WHAT NEEDS TO BE DONE: Range to output from the entries below: the line containing "(d : string)" through the line containing "(** Number the". Set it down exactly, ends included, nothing else.

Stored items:

*** Begin section ***

(* ===== verification/Cluster.v ===== *)
(** A cluster of Raft nodes: the thread that [Raft::run] starts on every node
    as a control state, the gRPC service [RaftServiceImpl] as the delivery of
    requests, and the network between them.

    One step is one critical section (or one access outside [mtx]) of one
    thread, so every interleaving of the program is a sequence of labels.
    [step] is executable; [Undefined] is undefined behaviour, [Disabled] a label
    that does not apply. *)
From S2P Require Import Prelude Types RaftState RaftNode.

#[local] Open Scope N_scope.
#[local] Open Scope rafty_scope.

(** ** The network

    A message stays in the network after it is delivered, so it can be delivered
    late, repeatedly or never: the network of the model does everything gRPC
    does and more.  [rpc] is the number of the call at its client [src]. *)
Inductive msg :=
| MRequestVote (src dst rpc : N) (req : RequestVoteReq)
| MRequestVoteReply (src dst rpc : N) (rep : RequestVoteReply)
| MAppendEntries (src dst rpc : N) (req : AppendEntriesRequest)
| MAppendEntriesReply (src dst rpc : N) (rep : AppendEntriesReply).

#[export] Instance msg_eq_dec : EqDecision msg.
Proof. solve_decision. Defined.

(** ** The thread of [run]

    [votes], [maj], [todo] are the locals [votes], [majority] and the rest of
    [peers_snapshot].  [cv] tells the call of [send_heartbeats] at the top of
    the loop, which is followed by the wait on [propose_cv_], from the call made
    by a new leader. *)
Record inflight := mkInflight {
  if_rpc : N;
  if_slot : PeerResult;
  if_done : bool }.

Inductive pc :=
| PcTop
| PcWait (start : Z)
| PcDecide
| PcVote (votes maj : N) (todo : list N)
| PcReqTerm (votes maj peer t : N) (todo : list N)
| PcReqIndex (votes maj peer t idx : N) (todo : list N)
| PcVoteRpc (votes maj peer rpc : N) (req : RequestVoteReq) (todo : list N)
| PcVoteReply (votes maj peer : N) (rep : RequestVoteReply) (todo : list N)
| PcVoteTerm (votes maj peer : N) (rep : RequestVoteReply) (my_term : N) (todo : list N)
| PcFinish (votes maj : N)
| PcBecome
| PcHb (cv : bool)
| PcHbRpc (cv : bool) (calls : list inflight)
| PcApply (cv : bool) (to_apply : list ApplyResult)
| PcCv.

Record proc := mkProc { node : Raft; ctl : pc; next_rpc : N }.

(** ** History

    What the nodes have done, newest first: granted votes (with the request
    that was granted and the voter's log), won elections (with the leader's
    log) and accepted AppendEntries requests. *)
Inductive event :=
| EVote (voter : N) (req : RequestVoteReq) (vlog : list Entry)
| EElected (leader t : N) (log : list Entry)
| EAck (follower t idx : N).

#[export] Instance event_eq_dec : EqDecision event.
Proof. solve_decision. Defined.

Record cluster := mkCluster {
  procs : gmap N proc;
  net : list msg;
  history : list event }.

Definition upd (i : N) (p : proc) (c : cluster) : cluster :=
  mkCluster (<[i := p]> (procs c)) (net c) (history c).
Definition send (ms : list msg) (c : cluster) : cluster :=
  mkCluster (procs c) (ms ++ net c) (history c).
Definition record (evs : list event) (c : cluster) : cluster :=
  mkCluster (procs c) (net c) (evs ++ history c).

(** ** Steps *)

(** [LDecide] is the section that starts an election and the snapshot of [peers_] after it;
    [peers_] does not change once the thread runs, so that it is read in one step. *)
Inductive label :=
| LTop (i : N) (now : Z)
| LWait (i : N) (now : Z)
| LDecide (i r : N)
| LVote (i : N)
| LReadIndex (i : N)
| LSendVote (i : N)
| LVoteReply (i : N) (rep : RequestVoteReply)
| LVoteFail (i : N)
| LReadMyTerm (i : N)
| LVoteCount (i r : N)
| LFinish (i r : N)
| LBecome (i : N) (now : Z)
| LHb (i : N)
| LHbReply (i rpc : N) (rep : AppendEntriesReply)
| LHbFail (i rpc : N)
| LProcess (i r : N) (now : Z)
| LApply (i : N)
| LCv (i : N)
| LDeliverRV (src dst rpc : N) (req : RequestVoteReq) (r : N)
| LDeliverAE (src dst rpc : N) (req : AppendEntriesRequest) (r : N)
| LPropose (i : N) (d : string)
| LKill (i : N).

Inductive outcome := Next (c : cluster) | Undefined | Disabled.

Definition after_heartbeats (cv : bool) : pc := if cv then PcCv else PcTop.

(** Number the calls of a round and post those whose peer has a worker. *)
Fixpoint post_calls (n : Raft) (k : N) (qs : list PeerReq) : list inflight * list msg :=
  match qs with
  | [] => ([], [])
  | q :: qs =>
      let '(calls, ms) := post_calls n (k + 1) qs in
      let posted := bool_decide (pq_peer_id q ∈ peer_workers_ n) in
      (mkInflight k (result_slot n q) (negb posted) :: calls,
       if posted then MAppendEntries (raft_id n) (pq_peer_id q) k (pq_request q) :: ms else ms)
  end.

(** Complete the call numbered [k]. *)
Definition complete (k : N) (reply : option AppendEntriesReply) (x : inflight) : inflight :=
  if (if_rpc x =? k) && negb (if_done x)
  then mkInflight (if_rpc x) (rpc_result reply (if_slot x)) true
  else x.

(** One step of the thread of node [i], whose process is [p]. *)
Definition thread_step (l : label) (i : N) (p : proc) (c : cluster) : outcome :=
  let n := node p in
  let goto pc' := Next (upd i (mkProc n pc' (next_rpc p)) c) in
  let put n' pc' := upd i (mkProc n' pc' (next_rpc p)) c in
  match l, ctl p with
  | LTop _ now, PcTop =>
      if is_dead n then Disabled
      else let '(am_leader, n') := run_top n in
           Next (put n' (if (am_leader : bool) then PcHb true else PcWait now))
  | LWait _ now, PcWait start =>
      goto (if wait_over start now n then PcDecide else PcWait start)
  | LDecide _ r, PcDecide =>
      let '(go, n') := start_election r n in
      if (go : bool) then
        match vote_request n' with
        | None => Undefined
        | Some req =>
            Next (record [EVote i req (log_ n')]
                    (put n' (PcVote 1 (majority n') (peers_ n').*1)))
        end
      else Next (put n' PcTop)
  | LVote _, PcVote votes maj [] => goto (PcFinish votes maj)
  | LVote _, PcVote votes maj (peer :: todo) =>
      goto (PcReqTerm votes maj peer (current_term_ n) todo)
  | LReadIndex _, PcReqTerm votes maj peer t todo =>
      goto (PcReqIndex votes maj peer t (vsize (log_ n)) todo)
  | LSendVote _, PcReqIndex votes maj peer t idx todo =>
      match last_term (log_ n) with
      | None => Undefined
      | Some lt =>
          let req := mkRequestVoteReq t (raft_id n) idx lt in
          Next (send [MRequestVote i peer (next_rpc p) req]
                  (upd i (mkProc n (PcVoteRpc votes maj peer (next_rpc p) req todo)
                            (next_rpc p + 1)) c))
      end
  | LVoteReply _ rep, PcVoteRpc votes maj peer rpc _ todo =>
      if bool_decide (MRequestVoteReply peer i rpc rep ∈ net c)
      then goto (PcVoteReply votes maj peer rep todo) else Disabled
  | LVoteFail _, PcVoteRpc votes maj _ _ _ todo => goto (PcVote votes maj todo)
  | LReadMyTerm _, PcVoteReply votes maj peer rep todo =>
      goto (PcVoteTerm votes maj peer rep (current_term_ n) todo)
  | LVoteCount _ r, PcVoteTerm votes maj peer rep my_term todo =>
      if my_term <? rvr_term rep then
        Next (put (vote_step_down rep r n) (PcFinish votes maj))
      else if voteGranted rep then
        let votes := votes +₆₄ 1 in
        goto (if maj <=? votes then PcFinish votes maj else PcVote votes maj todo)
      else goto (PcVote votes maj todo)
  | LFinish _ r, PcFinish votes maj =>
      let '(became_leader, n') := finish_election votes maj r n in
      if (became_leader : bool)
      then Next (record [EElected i (current_term_ n') (log_ n')] (put n' PcBecome))
      else Next (put n' PcTop)
  | LBecome _ now, PcBecome => Next (put (become_leader now n) (PcHb false))
  | LHb _, PcHb cv =>
      match heartbeat_requests n with
      | None => Undefined
      | Some (n', None) => Next (put n' (after_heartbeats cv))
      | Some (n', Some qs) =>
          let '(calls, ms) := post_calls n' (next_rpc p) qs in
          Next (send ms (upd i (mkProc n' (PcHbRpc cv calls)
                                  (next_rpc p + N.of_nat (length qs))) c))
      end
  | LHbReply _ k rep, PcHbRpc cv calls =>
      if existsb (λ x, (if_rpc x =? k) && negb (if_done x) &&
                       bool_decide (MAppendEntriesReply (ps_peer_id (if_slot x)) i k rep ∈ net c))
           calls
      then goto (PcHbRpc cv (complete k (Some rep) <$> calls)) else Disabled
  | LHbFail _ k, PcHbRpc cv calls => goto (PcHbRpc cv (complete k None <$> calls))
  | LProcess _ r now, PcHbRpc cv calls =>
      if forallb if_done calls then
        match process_replies (if_slot <$> calls) r now n with
        | None => Undefined
        | Some (n', to_apply) => Next (put n' (PcApply cv to_apply))
        end
      else Disabled
  | LApply _, PcApply cv (a :: to_apply) => Next (put (apply a n) (PcApply cv to_apply))
  | LApply _, PcApply cv [] => goto (after_heartbeats cv)
  | LCv _, PcCv => goto PcTop
  | _, _ => Disabled
  end.

(** [RaftServiceImpl::RequestVote] / [AppendEntries] and the calls of clients:
    handlers that run beside the thread and leave its control state alone. *)
Definition deliver_vote (src dst rpc : N) (req : RequestVoteReq) (r : N)
    (p : proc) (c : cluster) : outcome :=
  if bool_decide (MRequestVote src dst rpc req ∈ net c) then
    match handle_request_vote req r (node p) with
    | None => Undefined
    | Some (n', rep) =>
        Next (record (if voteGranted rep then [EVote dst req (log_ n')] else [])
                (send [MRequestVoteReply dst src rpc rep]
                   (upd dst (mkProc n' (ctl p) (next_rpc p)) c)))
    end
  else Disabled.

Definition deliver_append (src dst rpc : N) (req : AppendEntriesRequest) (r : N)
    (p : proc) (c : cluster) : outcome :=
  if bool_decide (MAppendEntries src dst rpc req ∈ net c) then
    match handle_append_entries req r (node p) with
    | None => Undefined
    | Some (n', rep) =>
        Next (record (if success rep
                      then [EAck dst (aeq_term req) (prevLogIndex req + vsize (entries req))]
                      else [])
                (send [MAppendEntriesReply dst src rpc rep]
                   (upd dst (mkProc n' (ctl p) (next_rpc p)) c)))
    end
  else Disabled.

(** The node whose state a label changes. *)
Definition actor (l : label) : N :=
  match l with
  | LTop i _ | LWait i _ | LDecide i _ | LVote i | LReadIndex i | LSendVote i
  | LVoteReply i _ | LVoteFail i | LReadMyTerm i | LVoteCount i _ | LFinish i _
  | LBecome i _ | LHb i | LHbReply i _ _ | LHbFail i _ | LProcess i _ _
  | LApply i | LCv i | LPropose i _ | LKill i => i
  | LDeliverRV _ dst _ _ _ | LDeliverAE _ dst _ _ _ => dst
  end.

Definition step (l : label) (c : cluster) : outcome :=
  match procs c !! actor l with
  | None => Disabled
  | Some p =>
      match l with
      | LDeliverRV src dst rpc req r => deliver_vote src dst rpc req r p c
      | LDeliverAE src dst rpc req r => deliver_append src dst rpc req r p c
      | LPropose i d =>
          Next (upd i (mkProc (propose d (node p)).1 (ctl p) (next_rpc p)) c)
      | LKill i => Next (upd i (mkProc (kill (node p)) (ctl p) (next_rpc p)) c)
      | _ => thread_step l (actor l) p c
      end
  end.

(** Run a schedule; [None] when a label is disabled or undefined. *)
Fixpoint run_schedule (ls : list label) (c : cluster) : option cluster :=
  match ls with
  | [] => Some c
  | l :: ls => match step l c with Next c' => run_schedule ls c' | _ => None end
  end.

(** ** Start-up: every configured node constructed and connected. *)
Definition boot_proc (config : Config) (r : N) : proc :=
  mkProc (connect_peers (Raft_init config r)) PcTop 0.

Definition boot (configs : list Config) (r : N) : cluster :=
  mkCluster (list_to_map ((λ cfg, (cfg_id cfg, boot_proc cfg r)) <$> configs)) [] [].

*** End section ***

TASK RESPONSE:
| LPropose (i : N) (d : string)
| LKill (i : N).

Inductive outcome := Next (c : cluster) | Undefined | Disabled.

Definition after_heartbeats (cv : bool) : pc := if cv then PcCv else PcTop.

(** Number the calls of a round and post those whose peer has a worker. *)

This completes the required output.